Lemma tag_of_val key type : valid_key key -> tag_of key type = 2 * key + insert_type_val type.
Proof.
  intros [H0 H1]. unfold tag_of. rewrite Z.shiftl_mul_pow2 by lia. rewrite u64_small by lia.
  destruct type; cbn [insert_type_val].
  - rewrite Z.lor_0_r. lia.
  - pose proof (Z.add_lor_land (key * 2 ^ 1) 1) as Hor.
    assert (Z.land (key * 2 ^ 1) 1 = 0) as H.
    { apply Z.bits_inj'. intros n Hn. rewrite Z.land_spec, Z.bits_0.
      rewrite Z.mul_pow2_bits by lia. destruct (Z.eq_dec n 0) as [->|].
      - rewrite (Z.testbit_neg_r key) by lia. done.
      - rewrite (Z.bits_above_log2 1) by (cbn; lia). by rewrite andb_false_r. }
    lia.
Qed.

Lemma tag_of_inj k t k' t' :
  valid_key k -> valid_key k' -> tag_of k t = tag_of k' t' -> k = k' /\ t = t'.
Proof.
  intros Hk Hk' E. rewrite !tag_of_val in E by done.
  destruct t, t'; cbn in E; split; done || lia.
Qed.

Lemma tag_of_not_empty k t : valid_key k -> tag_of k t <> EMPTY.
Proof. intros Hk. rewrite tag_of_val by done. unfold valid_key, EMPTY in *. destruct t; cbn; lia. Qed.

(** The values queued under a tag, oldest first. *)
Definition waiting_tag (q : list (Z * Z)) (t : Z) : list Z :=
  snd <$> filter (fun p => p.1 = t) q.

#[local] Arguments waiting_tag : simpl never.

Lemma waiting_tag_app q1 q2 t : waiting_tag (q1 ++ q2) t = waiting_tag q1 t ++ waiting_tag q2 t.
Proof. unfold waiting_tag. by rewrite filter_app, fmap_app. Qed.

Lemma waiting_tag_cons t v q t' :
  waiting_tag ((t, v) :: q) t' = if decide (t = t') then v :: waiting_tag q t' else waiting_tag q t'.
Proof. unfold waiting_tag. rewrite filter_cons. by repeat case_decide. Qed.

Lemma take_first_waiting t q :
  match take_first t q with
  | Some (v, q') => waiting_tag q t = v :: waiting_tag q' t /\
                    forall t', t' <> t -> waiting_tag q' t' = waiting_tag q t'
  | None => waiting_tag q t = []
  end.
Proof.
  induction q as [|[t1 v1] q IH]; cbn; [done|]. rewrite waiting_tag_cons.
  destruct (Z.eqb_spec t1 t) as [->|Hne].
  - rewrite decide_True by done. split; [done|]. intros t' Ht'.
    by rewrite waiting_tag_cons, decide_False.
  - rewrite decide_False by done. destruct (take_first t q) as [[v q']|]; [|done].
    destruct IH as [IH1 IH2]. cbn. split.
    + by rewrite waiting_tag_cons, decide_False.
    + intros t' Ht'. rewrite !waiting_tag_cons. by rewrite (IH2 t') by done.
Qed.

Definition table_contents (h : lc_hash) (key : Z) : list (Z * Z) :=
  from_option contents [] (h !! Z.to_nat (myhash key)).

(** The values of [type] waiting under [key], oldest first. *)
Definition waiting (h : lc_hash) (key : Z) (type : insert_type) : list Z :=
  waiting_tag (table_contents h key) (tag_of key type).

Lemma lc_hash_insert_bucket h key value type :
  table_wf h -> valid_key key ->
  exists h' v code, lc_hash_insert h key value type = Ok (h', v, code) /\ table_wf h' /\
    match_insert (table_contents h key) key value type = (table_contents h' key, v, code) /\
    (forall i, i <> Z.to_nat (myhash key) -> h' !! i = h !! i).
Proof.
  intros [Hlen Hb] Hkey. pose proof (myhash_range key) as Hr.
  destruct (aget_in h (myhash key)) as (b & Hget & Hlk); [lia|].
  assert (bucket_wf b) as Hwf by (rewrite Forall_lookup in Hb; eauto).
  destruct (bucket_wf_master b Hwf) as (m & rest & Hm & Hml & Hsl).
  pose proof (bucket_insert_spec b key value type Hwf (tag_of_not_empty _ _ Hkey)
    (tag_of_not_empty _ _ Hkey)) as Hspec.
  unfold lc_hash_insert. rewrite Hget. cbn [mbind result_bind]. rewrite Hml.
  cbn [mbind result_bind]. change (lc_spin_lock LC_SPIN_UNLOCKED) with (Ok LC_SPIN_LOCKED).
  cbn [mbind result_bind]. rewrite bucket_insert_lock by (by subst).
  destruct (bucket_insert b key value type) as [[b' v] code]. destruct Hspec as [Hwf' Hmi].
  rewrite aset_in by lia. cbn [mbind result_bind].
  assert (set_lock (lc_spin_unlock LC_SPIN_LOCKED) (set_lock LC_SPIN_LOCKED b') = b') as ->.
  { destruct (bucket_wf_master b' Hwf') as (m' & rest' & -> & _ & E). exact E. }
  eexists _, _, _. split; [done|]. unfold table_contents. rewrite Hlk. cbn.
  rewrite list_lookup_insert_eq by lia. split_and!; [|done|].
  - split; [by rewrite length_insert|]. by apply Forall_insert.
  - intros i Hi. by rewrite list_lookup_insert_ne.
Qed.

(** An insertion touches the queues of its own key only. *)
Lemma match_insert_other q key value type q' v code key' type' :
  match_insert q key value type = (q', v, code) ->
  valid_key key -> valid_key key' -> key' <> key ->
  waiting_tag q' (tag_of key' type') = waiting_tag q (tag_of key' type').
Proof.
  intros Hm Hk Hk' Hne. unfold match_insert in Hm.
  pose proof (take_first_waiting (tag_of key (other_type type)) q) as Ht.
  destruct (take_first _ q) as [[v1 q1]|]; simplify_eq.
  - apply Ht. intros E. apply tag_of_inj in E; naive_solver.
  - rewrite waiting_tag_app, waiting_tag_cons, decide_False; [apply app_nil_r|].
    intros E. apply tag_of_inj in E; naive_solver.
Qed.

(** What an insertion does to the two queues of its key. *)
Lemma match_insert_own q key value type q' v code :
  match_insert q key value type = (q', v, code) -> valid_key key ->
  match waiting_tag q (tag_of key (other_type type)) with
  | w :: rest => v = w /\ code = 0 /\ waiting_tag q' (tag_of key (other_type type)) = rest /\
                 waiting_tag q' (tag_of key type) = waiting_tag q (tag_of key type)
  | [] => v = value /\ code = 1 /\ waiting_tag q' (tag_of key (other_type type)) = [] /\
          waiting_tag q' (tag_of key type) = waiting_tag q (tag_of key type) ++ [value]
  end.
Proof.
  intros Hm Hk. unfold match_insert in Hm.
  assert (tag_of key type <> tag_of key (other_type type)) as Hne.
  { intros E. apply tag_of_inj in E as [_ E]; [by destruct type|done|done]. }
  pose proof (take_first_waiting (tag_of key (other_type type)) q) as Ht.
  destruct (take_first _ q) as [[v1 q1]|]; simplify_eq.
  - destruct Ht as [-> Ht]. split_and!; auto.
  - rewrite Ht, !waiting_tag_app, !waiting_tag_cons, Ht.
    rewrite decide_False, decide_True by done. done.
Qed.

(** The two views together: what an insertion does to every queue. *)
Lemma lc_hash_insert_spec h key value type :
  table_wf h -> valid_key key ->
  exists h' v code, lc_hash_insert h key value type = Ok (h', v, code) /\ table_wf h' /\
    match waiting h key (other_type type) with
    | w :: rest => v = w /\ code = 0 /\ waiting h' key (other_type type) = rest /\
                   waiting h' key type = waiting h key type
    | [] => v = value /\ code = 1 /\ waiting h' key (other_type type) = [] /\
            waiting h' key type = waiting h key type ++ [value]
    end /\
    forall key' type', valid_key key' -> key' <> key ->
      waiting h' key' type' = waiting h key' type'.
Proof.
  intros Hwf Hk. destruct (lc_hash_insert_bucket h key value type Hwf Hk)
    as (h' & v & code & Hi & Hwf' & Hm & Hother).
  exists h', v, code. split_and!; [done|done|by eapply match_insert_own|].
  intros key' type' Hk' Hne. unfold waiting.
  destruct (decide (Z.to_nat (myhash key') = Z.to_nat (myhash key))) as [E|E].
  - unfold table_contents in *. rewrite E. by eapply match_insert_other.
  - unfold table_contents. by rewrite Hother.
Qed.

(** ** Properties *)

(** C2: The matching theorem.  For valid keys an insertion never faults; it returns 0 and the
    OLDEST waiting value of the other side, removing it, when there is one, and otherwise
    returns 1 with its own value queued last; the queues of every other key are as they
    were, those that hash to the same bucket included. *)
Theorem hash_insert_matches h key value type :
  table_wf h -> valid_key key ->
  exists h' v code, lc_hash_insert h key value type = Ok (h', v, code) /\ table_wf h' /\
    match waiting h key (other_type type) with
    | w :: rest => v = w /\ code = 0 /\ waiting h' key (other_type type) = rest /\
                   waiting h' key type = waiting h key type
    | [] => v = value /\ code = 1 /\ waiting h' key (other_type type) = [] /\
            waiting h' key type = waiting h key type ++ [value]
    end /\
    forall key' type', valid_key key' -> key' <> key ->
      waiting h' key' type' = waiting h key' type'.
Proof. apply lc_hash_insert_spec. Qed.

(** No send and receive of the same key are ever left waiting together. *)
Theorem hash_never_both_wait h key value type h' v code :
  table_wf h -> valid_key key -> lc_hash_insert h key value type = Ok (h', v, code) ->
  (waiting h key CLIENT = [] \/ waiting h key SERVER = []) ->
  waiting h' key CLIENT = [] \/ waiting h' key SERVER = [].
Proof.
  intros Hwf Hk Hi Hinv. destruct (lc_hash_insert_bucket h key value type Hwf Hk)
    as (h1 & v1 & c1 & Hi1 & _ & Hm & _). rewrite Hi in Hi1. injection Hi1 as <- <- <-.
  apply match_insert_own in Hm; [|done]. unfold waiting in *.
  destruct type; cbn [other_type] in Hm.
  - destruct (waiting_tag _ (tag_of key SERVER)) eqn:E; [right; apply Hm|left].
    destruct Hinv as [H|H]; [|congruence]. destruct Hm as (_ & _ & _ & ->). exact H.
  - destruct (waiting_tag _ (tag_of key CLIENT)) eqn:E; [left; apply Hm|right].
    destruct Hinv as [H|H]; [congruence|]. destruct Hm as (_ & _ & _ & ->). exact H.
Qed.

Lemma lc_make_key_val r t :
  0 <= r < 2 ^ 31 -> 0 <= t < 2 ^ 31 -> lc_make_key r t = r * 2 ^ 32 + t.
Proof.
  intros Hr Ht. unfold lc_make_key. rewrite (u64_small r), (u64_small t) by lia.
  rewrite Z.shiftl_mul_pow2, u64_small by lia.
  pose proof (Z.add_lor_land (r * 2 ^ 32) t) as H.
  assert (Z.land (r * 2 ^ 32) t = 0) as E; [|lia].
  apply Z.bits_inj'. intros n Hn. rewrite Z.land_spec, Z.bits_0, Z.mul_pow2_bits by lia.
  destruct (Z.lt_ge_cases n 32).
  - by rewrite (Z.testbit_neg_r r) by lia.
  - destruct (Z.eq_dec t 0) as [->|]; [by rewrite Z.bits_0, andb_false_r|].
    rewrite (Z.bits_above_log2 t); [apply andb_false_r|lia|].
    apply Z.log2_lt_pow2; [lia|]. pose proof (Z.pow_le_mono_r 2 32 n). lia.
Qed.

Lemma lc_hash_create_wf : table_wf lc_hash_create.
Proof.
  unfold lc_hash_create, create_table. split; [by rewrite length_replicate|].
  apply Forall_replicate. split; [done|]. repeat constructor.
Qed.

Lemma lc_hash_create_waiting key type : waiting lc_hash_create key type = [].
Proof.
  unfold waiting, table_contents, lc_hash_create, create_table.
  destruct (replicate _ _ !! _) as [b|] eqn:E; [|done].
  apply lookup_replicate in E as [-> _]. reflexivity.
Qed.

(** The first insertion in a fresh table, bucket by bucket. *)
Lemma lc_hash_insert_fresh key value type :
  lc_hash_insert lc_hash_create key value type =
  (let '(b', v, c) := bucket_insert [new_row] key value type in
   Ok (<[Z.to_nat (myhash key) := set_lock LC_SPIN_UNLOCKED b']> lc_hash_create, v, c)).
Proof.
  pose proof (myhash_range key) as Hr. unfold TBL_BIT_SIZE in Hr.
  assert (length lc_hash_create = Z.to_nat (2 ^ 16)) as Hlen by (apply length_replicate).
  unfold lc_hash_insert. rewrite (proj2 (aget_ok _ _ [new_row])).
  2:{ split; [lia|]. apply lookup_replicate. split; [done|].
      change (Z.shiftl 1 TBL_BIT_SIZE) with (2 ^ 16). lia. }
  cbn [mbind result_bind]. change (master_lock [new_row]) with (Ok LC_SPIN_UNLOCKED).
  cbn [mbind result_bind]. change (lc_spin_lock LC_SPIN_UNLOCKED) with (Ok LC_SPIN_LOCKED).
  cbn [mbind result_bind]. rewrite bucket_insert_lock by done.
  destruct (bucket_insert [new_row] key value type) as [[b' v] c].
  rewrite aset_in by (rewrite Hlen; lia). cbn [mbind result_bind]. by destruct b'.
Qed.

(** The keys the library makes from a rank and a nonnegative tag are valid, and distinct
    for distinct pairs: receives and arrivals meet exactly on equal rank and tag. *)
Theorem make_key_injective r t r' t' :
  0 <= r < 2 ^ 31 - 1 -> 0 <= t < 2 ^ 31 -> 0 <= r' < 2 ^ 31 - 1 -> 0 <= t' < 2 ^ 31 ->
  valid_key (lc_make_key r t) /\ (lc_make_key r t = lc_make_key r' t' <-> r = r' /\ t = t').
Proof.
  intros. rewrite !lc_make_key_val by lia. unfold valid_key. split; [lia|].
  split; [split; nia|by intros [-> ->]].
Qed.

──────────

### Instructions to follow
Copy exactly the stretch of data above from the line with "intros Hm Hk Hk'" through the line with "(** What an", and omit all other lines.

### Solution to the exercise
  intros Hm Hk Hk' Hne. unfold match_insert in Hm.
  pose proof (take_first_waiting (tag_of key (other_type type)) q) as Ht.
  destruct (take_first _ q) as [[v1 q1]|]; simplify_eq.
  - apply Ht. intros E. apply tag_of_inj in E; naive_solver.
  - rewrite waiting_tag_app, waiting_tag_cons, decide_False; [apply app_nil_r|].
    intros E. apply tag_of_inj in E; naive_solver.
Qed.

(** What an insertion does to the two queues of its key. *)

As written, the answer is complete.